=== Exercise objective ===
The entries should be given again in full. Alter nothing.

=== Records to process ===
┄┄┄┄┄┄┄┄┄┄┄┄┄┄┄┄┄┄┄┄

Lemma accept_refusal_spec a n :
  match accept_refusal a n with
  | None => admissible n a
  | Some reason => applies n a reason
  end.
Proof.
  unfold accept_refusal. cbn zeta.
  destruct (ok_or false _) eqn:Hb; [by apply ok_or_banned in Hb|].
  destruct (_ && (_ <=? _)) eqn:Hl.
  { apply andb_true_iff in Hl as [Ht%bool_decide_eq_true Hl%Z.leb_le]. done. }
  set (same := filter _ (all_connections n)). destruct (_ && negb _) eqn:Hd.
  { apply andb_true_iff in Hd as [Hd Hs%negb_true_iff%bool_decide_eq_false].
    destruct same as [|c cs] eqn:E; [done|]. assert (Hc : c ∈ same) by (rewrite E; left).
    apply elem_of_same_ip in Hc. simpl. eauto 6. }
  destruct (_ && existsb _ _) eqn:He.
  { apply andb_true_iff in He as [_ (c & Hc & Hp)%existsb_exists].
    apply list_elem_of_In, elem_of_same_ip in Hc as [Hc Hi]. split; [done|]. exists c.
    split; [done|]. split; [done|]. right. apply orb_true_iff in Hp as [Hp|Hp]; apply bool_decide_eq_true in Hp; auto. }
  destruct (is_soft_banned a (handler n)) eqn:Hsb; [by apply is_soft_banned_spec in Hsb|].
  split.
  - by rewrite <-ok_or_banned, Hb.
  - intros Ht. apply andb_false_iff in Hl as [Hl%bool_decide_eq_false|Hl%Z.leb_gt]; [done|done].
  - intros c Hc [Hi Ho]. assert (Hin : c ∈ same) by (by apply elem_of_same_ip).
    destruct (disallow_multiple_peers_on_ip (config n)); simpl in *.
    + apply negb_false_iff, bool_decide_eq_true in Hd. rewrite Hd in Hin. set_solver.
    + apply not_true_iff_false in He. apply He, existsb_exists. exists c.
      split; [by apply list_elem_of_In|]. destruct Ho as [?|[Ho|Ho]]; [done| |];
        rewrite (bool_decide_eq_true_2 _ Ho); [done|apply orb_true_r].
  - by rewrite <-is_soft_banned_spec, Hsb.
Qed.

┄┄┄┄┄┄┄┄┄┄┄┄┄┄┄┄┄┄┄┄

=== Response below ===
Lemma accept_refusal_spec a n :
  match accept_refusal a n with
  | None => admissible n a
  | Some reason => applies n a reason
  end.
Proof.
  unfold accept_refusal. cbn zeta.
  destruct (ok_or false _) eqn:Hb; [by apply ok_or_banned in Hb|].
  destruct (_ && (_ <=? _)) eqn:Hl.
  { apply andb_true_iff in Hl as [Ht%bool_decide_eq_true Hl%Z.leb_le]. done. }
  set (same := filter _ (all_connections n)). destruct (_ && negb _) eqn:Hd.
  { apply andb_true_iff in Hd as [Hd Hs%negb_true_iff%bool_decide_eq_false].
    destruct same as [|c cs] eqn:E; [done|]. assert (Hc : c ∈ same) by (rewrite E; left).
    apply elem_of_same_ip in Hc. simpl. eauto 6. }
  destruct (_ && existsb _ _) eqn:He.
  { apply andb_true_iff in He as [_ (c & Hc & Hp)%existsb_exists].
    apply list_elem_of_In, elem_of_same_ip in Hc as [Hc Hi]. split; [done|]. exists c.
    split; [done|]. split; [done|]. right. apply orb_true_iff in Hp as [Hp|Hp]; apply bool_decide_eq_true in Hp; auto. }
  destruct (is_soft_banned a (handler n)) eqn:Hsb; [by apply is_soft_banned_spec in Hsb|].
  split.
  - by rewrite <-ok_or_banned, Hb.
  - intros Ht. apply andb_false_iff in Hl as [Hl%bool_decide_eq_false|Hl%Z.leb_gt]; [done|done].
  - intros c Hc [Hi Ho]. assert (Hin : c ∈ same) by (by apply elem_of_same_ip).
    destruct (disallow_multiple_peers_on_ip (config n)); simpl in *.
    + apply negb_false_iff, bool_decide_eq_true in Hd. rewrite Hd in Hin. set_solver.
    + apply not_true_iff_false in He. apply He, existsb_exists. exists c.
      split; [by apply list_elem_of_In|]. destruct Ho as [?|[Ho|Ho]]; [done| |];
        rewrite (bool_decide_eq_true_2 _ Ho); [done|apply orb_true_r].
  - by rewrite <-is_soft_banned_spec, Hsb.
Qed.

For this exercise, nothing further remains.